NOVA DÍVIDA, NOVO CONTRATO
Uma
renegociação pode ser entendida como um novo contrato, que deixe claro,
para ambas as partes, obrigações e direitos. Segundo Monteiro, o melhor
é que o processo seja bem documentado e que todas as condições sejam
plenamente compreendidas e aceitas:
— Isso protege ambos os lados
em caso de um questionamento na Justiça. Em uma negociação com os
bancos, não é diferente. Mas, pela natureza financeira, e pela
complexidade dos cálculos de juros, taxas e correção, é prudente
compreender e esclarecer qualquer dúvida, para que o consumidor não se
sinta lesado.
A recepcionista Edivania Alves mudou de emprego e
seu salário caiu à metade. Até reequilibrar seu orçamento, optou por um
empréstimo de R$ 1.400 no Itaú. Ela já tinha uma dívida no cartão de
crédito de R$ 600, cuja parcelas ainda iriam vencer. A recepcionista
atrasou uma das prestações do cartão e renegociou o total da dívida. Ela
diz que, ao fazer o refinanciamento, viu o empréstimo, então em cerca
de R$ 2 mil, pular para mais de R$ 10 mil:
— Já paguei bem mais do
que peguei.
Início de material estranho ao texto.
(** Property values, on the wrapper side and on the driver side. *)
Inductive PValue : Type :=
  | VInt (z : Z) | VStr (s : string) | VBool (b : bool) | VKey (k : Key).

Inductive OPValue : Type :=
  | OVInt (z : Z) | OVStr (s : string) | OVBool (b : bool) | OVKey (k : OKey).
(** * Risk scoring engine of the fraud-detection service

    A shallow embedding of the scoring path of the service:
    - the class [FraudDetectionService] (rule engine), in its revision with
      the hourly velocity window and the amount patterns;
    - the class [MLService] (feature extraction and the wrapper around the
      network), in its revision with ten features and [FEATURE_STATS];
    - the router with the handlers of POST /check and POST /report-fraud,
      and the checks the two handlers make on a body before anything else,
      over arbitrary JSON values;
    - the configuration object, in its revision with feature flags.

    Conventions of the embedding.
    - JavaScript numbers are modelled by exact rationals [Q] (amounts, scores,
      coordinates) and by [Z] where the code only ever produces integers
      (millisecond timestamps, counts, hours).  Rounding of IEEE doubles is
      not modelled.
    - Every handler is a function from the state before the request to a
      response and the state after it.  A request reads the clock once
      ([now]); the trigonometric distance and the neural network are
      collaborators taken as parameters.
    - Redis keys are built from disjoint literal prefixes ("velocity:",
      "amount:", "device:", "geo:", ...), so each prefix is a separate finite
      map indexed by the part of the key after the prefix. *)

From Stdlib Require Import ZArith QArith Qminmax Qabs String Ascii List Lia Lqa.
From stdpp Require Import base option list gmap strings pretty.

Local Open Scope Q_scope.
Local Open Scope string_scope.
Local Open Scope list_scope.

(** ** JavaScript odds and ends *)

Module Js.

(** [x > y] and [x >= y] on numbers. *)
Definition gtb (x y : Q) : bool := negb (Qle_bool x y).
Definition geb (x y : Q) : bool := Qle_bool y x.

(** Truthiness of a possibly missing number: [undefined] and [0] are falsy. *)
Definition truthy_num (v : option Q) : bool :=
  match v with
  | Some q => negb (Qeq_bool q 0)
  | None => false
  end.

(** Truthiness of a possibly missing string: [undefined] and [""] are falsy. *)
Definition truthy_str (v : option string) : bool :=
  match v with
  | Some s => negb (String.eqb s "")
  | None => false
  end.

(** [a || b] on possibly missing strings. *)
Definition or_str (a b : option string) : option string :=
  if truthy_str a then a else b.

(** [Math.min] and the usual clamp. *)
Definition clamp (x lo hi : Q) : Q := Qmax lo (Qmin x hi).

(** [arr.reduce((a, b) => a + b, 0)]. *)
Definition sum (l : list Q) : Q := fold_left Qplus l 0.

(** [new Date(t).getHours()] and [getDay()], the process running in UTC.
    1 January 1970 was a Thursday (day 4). *)
Definition getHours (t : Z) : Z := ((t / 3600000) mod 24)%Z.
Definition getDay (t : Z) : Z := ((t / 86400000 + 4) mod 7)%Z.

End Js.

(** ** The key-value store *)

Module Redis.

(** A member of the two sorted sets, the string ["<amount>:<epochMs>"].
    Printing a number is injective, so two members are the same string
    exactly when the amounts are equal numbers and the stamps coincide. *)
Record Sample := { s_amount : Q; s_time : Z }.

Definition Sample_eqb (a b : Sample) : bool :=
  Qeq_bool (s_amount a) (s_amount b) && (s_time a =? s_time b)%Z.

(** A sorted set: members with their scores, each member at most once.
    The callers only take the length of a range or fold a commutative
    operation over it, so the order inside the list is left as inserted. *)
Definition zset := list (Sample * Z).

(** [ZADD key score member]: a member already present only has its score
    replaced. *)
Definition zadd (z : zset) (score : Z) (m : Sample) : zset :=
  (m, score) :: List.filter (fun e => negb (Sample_eqb (fst e) m)) z.

(** [ZRANGEBYSCORE key min max]: members with [min <= score <= max]. *)
Definition zrangebyscore (z : zset) (lo hi : Z) : list Sample :=
  List.map fst (List.filter (fun e => (lo <=? snd e)%Z && (snd e <=? hi)%Z) z).

(** The keys the engine touches, one map per key prefix.  A missing key
    reads as the empty collection, as in Redis. *)
Record Store := {
  velocity : gmap string zset;               (* velocity:<userId> *)
  amounts : gmap string zset;                (* amount:<userId> *)
  device : gmap string (gset string);        (* device:<deviceId> *)
  geo : gmap string (Q * Q);                 (* geo:<userId> = "<lat>:<lon>" *)
  tx24h : gmap string (list (option Q));     (* tx:<userId>:24h *)
  tx7d : gmap string (list (option Q));      (* tx:<userId>:7d *)
  userDevices24h : gmap string (gset string);(* user_devices:<userId>:24h *)
  txCache : gmap nat (Q * list string);      (* tx:<transactionId> *)
  modelVersion : Z;                          (* ml:model:version *)
  deadline : gmap string Z                   (* full key -> expiry instant *)
}.

Definition empty : Store :=
  {| velocity := ∅; amounts := ∅; device := ∅; geo := ∅; tx24h := ∅;
     tx7d := ∅; userDevices24h := ∅; txCache := ∅; modelVersion := 0%Z;
     deadline := ∅ |}.

Definition with_velocity (v : gmap string zset) (r : Store) : Store :=
  {| velocity := v; amounts := amounts r; device := device r; geo := geo r;
     tx24h := tx24h r; tx7d := tx7d r; userDevices24h := userDevices24h r;
     txCache := txCache r; modelVersion := modelVersion r;
     deadline := deadline r |}.

Definition with_amounts (v : gmap string zset) (r : Store) : Store :=
  {| velocity := velocity r; amounts := v; device := device r; geo := geo r;
     tx24h := tx24h r; tx7d := tx7d r; userDevices24h := userDevices24h r;
     txCache := txCache r; modelVersion := modelVersion r;
     deadline := deadline r |}.
Lemma mass_ranking_sorted d isotope :
  StronglySorted
    (fun a b => MassComparison.estimated_mass_g b
                <= MassComparison.estimated_mass_g a)
    (mass_ranking d isotope).
Proof.
  unfold mass_ranking, mass_comparison.
  eapply StronglySorted_filter_impl;
    [|apply (@order_by_cmp_sorted _ _ mass_comparison_order_comparator)].
  intros a b Ea Eb H. simpl in H.
  apply String.eqb_eq in Ea, Eb. unfold mass_comparison_order, desc in H.
  rewrite Ea, Eb, String_compare_refl in H. simpl in H.
  apply Qle_alt. intro G. now rewrite G in H.
Qed.

Lemma mass_ranking_rank d isotope a :
  In a (mass_ranking d isotope) ->
  MassComparison.mass_rank a
  = S (List.length
         (filter (fun b => Qgtb (MassComparison.estimated_mass_g b)
                                (MassComparison.estimated_mass_g a))
                 (mass_ranking d isotope))).
Proof.
  unfold mass_ranking at 1. intro Hin. apply filter_In in Hin.
  destruct Hin as [Hin Ea]. apply String.eqb_eq in Ea.
  unfold mass_comparison in Hin.
  apply (Permutation_in _ (Permutation_sym (order_by_perm _ _))) in Hin.
  apply in_map_iff in Hin. destruct Hin as ([[s m] k] & <- & Hin).
  apply RANK_spec in Hin. simpl in Ea |- *. rewrite Hin. f_equal.
  unfold mass_ranking. rewrite filter_filter.
  rewrite (mass_comparison_count d _
             (fun x => String.eqb (MassEstimate.parent_isotope (snd x)) isotope
                       && Qgtb (MassEstimate.estimated_mass_g (snd x))
                               (MassEstimate.estimated_mass_g m)))
    by (intros [s' m'] k'; reflexivity).
  unfold ahead_of, same_partition. simpl. now rewrite Ea.
Qed.

Lemma Qgtb_or_eq x y z :
  z < y ->
  (y <= x -> Qgtb x z = true /\ Qgtb x y || Qeq_bool x y = true
             /\ (Qgtb x y = true -> Qeq_bool x y = false))
  /\ (x <= z -> Qgtb x z = false /\ Qgtb x y = false /\ Qeq_bool x y = false).
Proof.
  intro Hzy. split; intro H.
  - split; [|split].
    + apply Qgtb_true. now apply Qlt_le_trans with y.
    + apply Qle_lt_or_eq in H. destruct H as [H|H].
      * apply Qgtb_true in H. now rewrite H.
      * assert (E : Qeq_bool x y = true) by (apply Qeq_bool_iff; now symmetry).
        rewrite E. apply orb_true_r.
    + intro G. apply Qgtb_true in G.
      destruct (Qeq_bool x y) eqn:E; [|reflexivity].
      apply Qeq_bool_iff in E. rewrite E in G. now apply Qlt_irrefl in G.
  - assert (Hxy : x < y) by now apply Qle_lt_trans with z.
    split; [|split].
    + now apply Qgtb_false.
    + apply Qgtb_false. now apply Qlt_le_weak.
    + destruct (Qeq_bool x y) eqn:E; [|reflexivity].
      apply Qeq_bool_iff in E. rewrite E in Hxy. now apply Qlt_irrefl in Hxy.
Qed.

(** C4: for a given isotope the ranking lists the mass estimates of all
    sessions for that isotope by non-increasing mass; equal masses have
    equal ranks; the rank of an estimate is one more than the number of
    estimates with a strictly greater mass, so that the rank after a group
    of ties is the rank of the group plus its size; and masses 5, 5, 3
    receive ranks 1, 1, 3. *)
Theorem mass_ranking_competition :
  (forall (d : db) (isotope : text),
     let ranking := mass_ranking d isotope in
     let mass := MassComparison.estimated_mass_g in
     let rank := MassComparison.mass_rank in
     StronglySorted (fun a b => mass b <= mass a) ranking
     /\ (forall a b, In a ranking -> In b ranking ->
                     mass a == mass b -> rank a = rank b)
     /\ (forall a, In a ranking ->
           rank a
           = S (List.length (filter (fun b => Qgtb (mass b) (mass a)) ranking)))
     /\ (forall l1 a b l2, ranking = l1 ++ a :: b :: l2 -> mass b < mass a ->
           rank b
           = (rank a
              + List.length
                  (filter (fun c => Qeq_bool (mass c) (mass a)) ranking))%nat)
     /\ (reachable d ->
         Permutation
           (map mass ranking)
           (map MassEstimate.estimated_mass_g
              (filter (fun m => String.eqb (MassEstimate.parent_isotope m)
                                           isotope)
                      (mass_estimates d)))))
  /\ map (fun r => (MassComparison.estimated_mass_g r,
                    MassComparison.mass_rank r))
         (mass_ranking Examples.three_estimates "Cs-137")
     = [(5, 1%nat); (5, 1%nat); (3, 3%nat)].
Proof.
  split; [|reflexivity].
  intros d isotope ranking mass rank.
  assert (Srt := mass_ranking_sorted d isotope).
  assert (Rk := mass_ranking_rank d isotope).
  fold ranking mass rank in Srt, Rk.
  split; [exact Srt|]. split; [|split; [exact Rk|split]].
  - intros a b Ha Hb E. rewrite (Rk a Ha), (Rk b Hb). f_equal.
    apply filter_length_ext_in. intros c _. unfold Qgtb. now rewrite E.
  - intros l1 a b l2 E Hlt.
    assert (Ha : In a ranking) by (rewrite E; apply in_or_app; simpl; auto).
    assert (Hb : In b ranking) by (rewrite E; apply in_or_app; simpl; auto).
    rewrite (Rk a Ha), (Rk b Hb). simpl. f_equal.
    rewrite <- length_app.
    assert (Cases : forall c, In c ranking ->
                      mass a <= mass c \/ mass c <= mass b).
    { intros c Hc. rewrite E in Hc, Srt. apply in_app_or in Hc.
      destruct Hc as [Hc|[<-|Hc]].
      - left. apply (StronglySorted_app_inv _ _ _ Srt c a Hc). simpl; auto.
      - left. apply Qle_refl.
      - right.
        change (l1 ++ a :: b :: l2) with (l1 ++ [a] ++ b :: l2) in Srt.
        rewrite app_assoc in Srt. destruct Hc as [<-|Hc]; [apply Qle_refl|].
        apply StronglySorted_app_r in Srt.
        inversion Srt as [|? ? _ F]; subst.
        rewrite Forall_forall in F. now apply F. }
    rewrite (filter_ext_in
               (fun c => Qgtb (mass c) (mass b))
               (fun c => Qgtb (mass c) (mass a) || Qeq_bool (mass c) (mass a))).
    + apply Permutation_length, Permutation_sym, filter_disjoint_perm.
      intros c Hc G. destruct (Cases c Hc) as [C|C].
      * destruct (proj1 (Qgtb_or_eq (mass c) (mass a) (mass b) Hlt) C)
          as (_ & _ & N). now apply N.
      * destruct (proj2 (Qgtb_or_eq (mass c) (mass a) (mass b) Hlt) C)
          as (_ & _ & N). exact N.
    + intros c Hc. destruct (Cases c Hc) as [C|C].
      * destruct (proj1 (Qgtb_or_eq (mass c) (mass a) (mass b) Hlt) C)
          as (G1 & G2 & _). now rewrite G1, G2.
      * destruct (proj2 (Qgtb_or_eq (mass c) (mass a) (mass b) Hlt) C)
          as (G1 & G2 & G3). now rewrite G1, G2, G3.
  - intro R. apply reachable_well_formed in R. destruct R.
    unfold ranking, mass_ranking.
    eapply perm_trans.
    { apply (mass_comparison_project d _ mass
               (fun x => String.eqb (MassEstimate.parent_isotope (snd x))
                                    isotope)
               (fun x => MassEstimate.estimated_mass_g (snd x)));
        intros [s m] k; reflexivity. }
    rewrite <- (map_map snd MassEstimate.estimated_mass_g).
    rewrite <- (filter_map_swap snd
                  (fun m => String.eqb (MassEstimate.parent_isotope m) isotope)).
    apply Permutation_map, Permutation_filter.
    now apply (join_snd_perm MassEstimate.analysis_id).
Qed.
(** The first pass of [_parse_known_args]: every argument after the first
    [--] is a positional. *)
Fixpoint classify (p : parser) (args : list string) : result (list token) :=
  match args with
  | [] => Ok []
  | a :: rest =>
      if String.eqb a "--" then Ok (Tdashdash :: List.map Tpos rest)
      else
        bind (parse_optional p a) (fun o =>
        bind (classify p rest) (fun toks =>
        Ok (match o with
            | None => Tpos a
            | Some t => Topt t a
            end :: toks)))
  end.

Definition namespace := gmap string value.

Section conversions.

(** The builtin [int] on a string: [None] for ValueError. *)
Variable py_int : string -> option Z.

(** [parser._get_value(action, arg_string)]. *)
Definition get_value (ty : arg_type) (s : string) : result value :=
  match ty with
  | TStr => Ok (VStr s)
  | TInt => match py_int s with
            | Some z => Ok (VInt z)
            | None => error
            end
  end.

(** A run of single-dash flags written together ([-hh]): the explicit argument
    of a flag that takes none is read as further flags.  [Ok tt] when the run
    resolves; its first action, help, then exits.  [next_is_positional] says
    whether the argument after the run could serve a last store flag. *)
Fixpoint flag_cluster (p : parser) (explicit_arg : string) (next_is_positional : bool)
    : result unit :=
  match explicit_arg with
  | EmptyString => Ok tt
  | String c rest =>
      match lookup_option p (String "-"%char (String c EmptyString)) with
      | Some Help => flag_cluster p rest next_is_positional
      | Some (Store _ _ _) =>
          if negb (String.eqb rest "") || next_is_positional then Ok tt else error
      | None => error
      end
  end.

Definition is_positional (toks : list token) : bool :=
  match toks with
  | Tpos _ :: _ => true
  | _ => false
  end.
Quero quitar as parcelas que faltam, o problema é que
querem que eu pague mais 40 parcelas de R$ 250.
O Itaú disse ter
tentado diversos contatos com a cliente, sem êxito, e informa que já
ofereceu outra proposta de renegociação da dívida, e aguarda retorno da
cliente para fechar o acordo.
Presidente do Instituto Brasileiro de Política e
Direito do Consumidor (Brasilcon), Amanda Flávio de Oliveira diz que,
estando os consumidores de boa-fé e dispostos a renegociar as dívidas, a
criação de obstáculos que dificultem a repactuação não pode prevalecer.
Quando
o consumidor está inadimplente e o credor o inscreve em algum cadastro
de restrição ao crédito, como SPC ou Serasa, basta pagar a dívida para
que o nome seja excluído, obrigatoriamente, do cadastro em cinco dias,
esclarece o promotor de Justiça Sidney Rosa da Silva Junior:
— O
melhor é pagar ou parcelar o débito. Embora alguns prestadores desse
tipo de serviço sejam sérios, já vimos falsos intermediários. Os
cadastros de inadimplentes não podem se recusar a prestar as informações
ao consumidor ou cobrar qualquer quantia para isso, devendo, inclusive,
informar a fonte da inadimplência.
O CAMINHO DA NEGOCIAÇÃO
CRÉDITO:
Verifique as condições do crédito: juros, multas, no caso de atraso, e
formas pelas quais o credor poderá cobrá-lo em caso de inadimplência
EXCLUSÃO AUTOMÁTICA:
O nome do consumidor deve ser excluído dos cadastros de inadimplentes,
no máximo em cinco dias, após o pagamento da conta ou renegociação da
dívida. Não há ônus para consumidor. Não é necessário contratar empresas
para fazer esse serviço de limpeza do nome
PAGAMENTO ANTECIPADO:
Ao renegociar a dívida e antecipar algum pagamento, os juros futuros
embutidos devem ser descontados. Órgãos de defesa do consumidor podem
fazer o cálculo desse desconto
NEGOCIAÇÃO: O
consumidor deve procurar o credor diretamente para negociar a dívida. Se
for apresentada uma proposta, o consumidor não precisa aceitá-la na
hora. Pode oferecer uma contraproposta.